The story is set in our nearish future, in the early 2050s, and Nevill paints a gloriously detailed vision of just how awful our lives might become if we don’t take collective action to manage the effects of climate change. His earth is a desperately unpleasant place to be, with public services all but crushed under the weight of mass migration, and criminal gangs taking every opportunity to exploit the weak members of society, who are struggling even to find food and shelter.
His protagonist is a man who engenders deep sympathy in the reader. His daughter has been taken, and his life’s focus has narrowed to the point where getting her back is all that matters. The magic of this story is the way that you keep your sympathy for this desperate and broken man even in the face of the appalling things he does. It’s a very dark, almost nihilistic tale and the intensity of the emotions at play here made me feel like some kind of a ghoulish voyeur. It’s magnificent storytelling.
Adam Nevill has a knack for starting stories in the middle, at a point where a bad thing has already happened, and then proceeding to put his characters through sheer hell. In The Ritual, we join a group of hikers already lost in the woods in the north of Sweden, one of whom is injured. In No One Gets Out Alive, we are dropped into the life of a woman whose life has hit rock-bottom. Lost Girl also begins in medias res, with the circumstances leading up to the abduction and the idyllic life that the family enjoyed in south-west England given only as fragmentary recollections as her father tries to make sense of what he has lost.
It would be easy just to dwell on the horror, but Nevill writes with a real eye for action. His scenes feel supremely well directed, and his backdrops are created with a cinematographer’s eye. Lost Girl is no exception, and I shudder to think how shockingly well this book would flow onto the screen. Just please, god, don’t let the hotel, the church, or the mansion in the woods ever be made into a 3D movie. Not unless the cinema gives the audience a very big sofa to hide behind!

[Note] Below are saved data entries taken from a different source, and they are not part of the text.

(** C38: the exact text of a double.  [%f] writes, for every double, its sign and
    [nan], [inf], [0.0] or the decimal fraction that is exactly its value, with
    no needless zero in front; the conversion ends and stays within its buffer
    of digits, for the largest and the smallest numbers too.  The memory for the
    digits is there: no [malloc] fails. *)
Theorem float_exact {E} (out : Z -> E -> Z * E) e m fmt x :
  cstr m fmt [37; 102] -> 0 <= x < 2 ^ 64 ->
  exists t, float_text x t /\ let o := puts_text out t (Output e 0 false []) in
    vnprintf2 out [] e m fmt [Double x] = Some (olen o, env o).
Proof.
  intros Hs Hx. destruct (vnprintf2_spec out e m fmt [Flt x] Hs (proj2 (Forall_singleton (piece2_ok m) (Flt x)) Hx)) as (ts & H2 & E0).
  apply Forall2_cons_inv_l in H2 as (t & ts' & Ht & Hts%Forall2_nil_inv_l & ->). subst ts'. cbn [concat] in E0. rewrite app_nil_r in E0.
  by exists t.
Qed.

(** 1.5 *)
Lemma float_exact_witness : exists t, float_text 0x3ff8000000000000 t /\
  let o := puts_text (λ c l, (0, l ++ [c])) t (Output [] 0 false []) in env o = [49; 46; 53] /\ olen o = 3.
Proof.
  destruct (float_exact (λ c l, (0, l ++ [c])) [] (put ∅ 64 ([37; 102] ++ [0])) 64 0x3ff8000000000000) as (t & Ht & E0).
  - apply cstr_put. unfold is_char. repeat constructor; lia.
  - lia.
  - exists t. split; [exact Ht|].
    assert (Hc : vnprintf2 (λ c l, (0, l ++ [c])) [] [] (put ∅ 64 ([37; 102] ++ [0])) 64 [Double 0x3ff8000000000000] = Some (3, [49; 46; 53]))
      by (vm_compute; reflexivity).
    cbv zeta in *. rewrite Hc in E0. injection E0 as E1 E2. exact (conj (eq_sym E2) (eq_sym E1)).
Defined.

(** Formatted output into a buffer.  [snprintf] and [vsnprintf] return the
    length of the whole text of the pieces of the format, with octal numbers
    and doubles among them, store what of it fits in front of the last byte of
    the buffer, put a zero behind it, and write nothing else. *)
Theorem snprintf_correct d str size m fmt (ps : list piece2) :
  cstr m fmt (concat (spell2 <$> ps)) -> Forall (piece2_ok m) ps -> 0 < size -> room d str size ->
  exists ts, Forall2 prints2 ps ts /\ let t := take (Z.to_nat (size - 1)) (concat ts) in
    snprintf [] d str size m fmt (concat (argument2 <$> ps)) = Some (Z.of_nat (length (concat ts)), put d str (t ++ [0])) /\
    vsnprintf [] d str size m fmt (concat (argument2 <$> ps)) = Some (Z.of_nat (length (concat ts)), put d str (t ++ [0])).
Proof. apply snprintf_spec. Qed.

(** "%o|%f" with 8 and 0.1 into six bytes. *)
Definition demo_format2 : cmem := put ∅ 64 ([37; 111; 124; 37; 102] ++ [0]).
Definition demo_pieces2 : list piece2 := [Oct false 8; Piece (Lit 124); Flt 0x3fb999999999999a].
Definition demo_buffer : cmem := put ∅ 16 (replicate 6 0).

Lemma snprintf_correct_witness : exists ts, Forall2 prints2 demo_pieces2 ts /\
  snprintf [] demo_buffer 16 6 demo_format2 64 [Word 8; Double 0x3fb999999999999a] =
  Some (Z.of_nat (length (concat ts)), put demo_buffer 16 (take 5 (concat ts) ++ [0])).
Proof.
  destruct (snprintf_correct demo_buffer 16 6 demo_format2 64 demo_pieces2) as (ts & H & E0 & _).
  - apply cstr_put. unfold is_char. repeat constructor; lia.
  - unfold demo_pieces2. repeat constructor; cbn; unfold is_char; lia.
  - lia.
  - apply (room_bytes demo_buffer 16 (replicate 6 0)), put_bytes.
  - exists ts. split; [exact H|exact E0].
Defined.

(** An octal number of eleven digits goes in front of its array. *)
Lemma octal_overflow : vnprintf2 (λ c l, (0, l ++ [c])) [] [] (put ∅ 64 ([37; 111] ++ [0])) 64 [Word 0xffffffff] = None.
Proof. vm_compute. reflexivity. Qed.

(** A multiplication that finds no memory is left out: with the third call of
    [malloc] failing, 2^-100 is written with the digits of another number. *)
Lemma multiply_failure_ignored :
  fst <$> vnprintf2 (λ c l, (0, l ++ [c])) [true; true; false] [] (put ∅ 64 ([37; 102] ++ [0])) 64 [Double 0x39b0000000000000] ≠
  Some (-1) /\
  snd <$> vnprintf2 (λ c l, (0, l ++ [c])) [true; true; false] [] (put ∅ 64 ([37; 102] ++ [0])) 64 [Double 0x39b0000000000000] ≠
  snd <$> vnprintf2 (λ c l, (0, l ++ [c])) [] [] (put ∅ 64 ([37; 102] ++ [0])) 64 [Double 0x39b0000000000000].
Proof. split; vm_compute; discriminate. Qed.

This is a story quite unlike anything I have read for a good while. The end of the world as a whole is reflected brilliantly in the end of the world for just one man. Unimaginable suffering across continents is echoed in the physical and emotional agony this man goes through in his quest. The selfish lack of pity that those living in the north of our planet have for their fellow humans suffering in the south is paralleled by the way that… Ah. No. I won’t say. This is a journey you need to go on yourself. Put some time aside, get comfortable and pour yourself a stiff drink. You’re going to need it.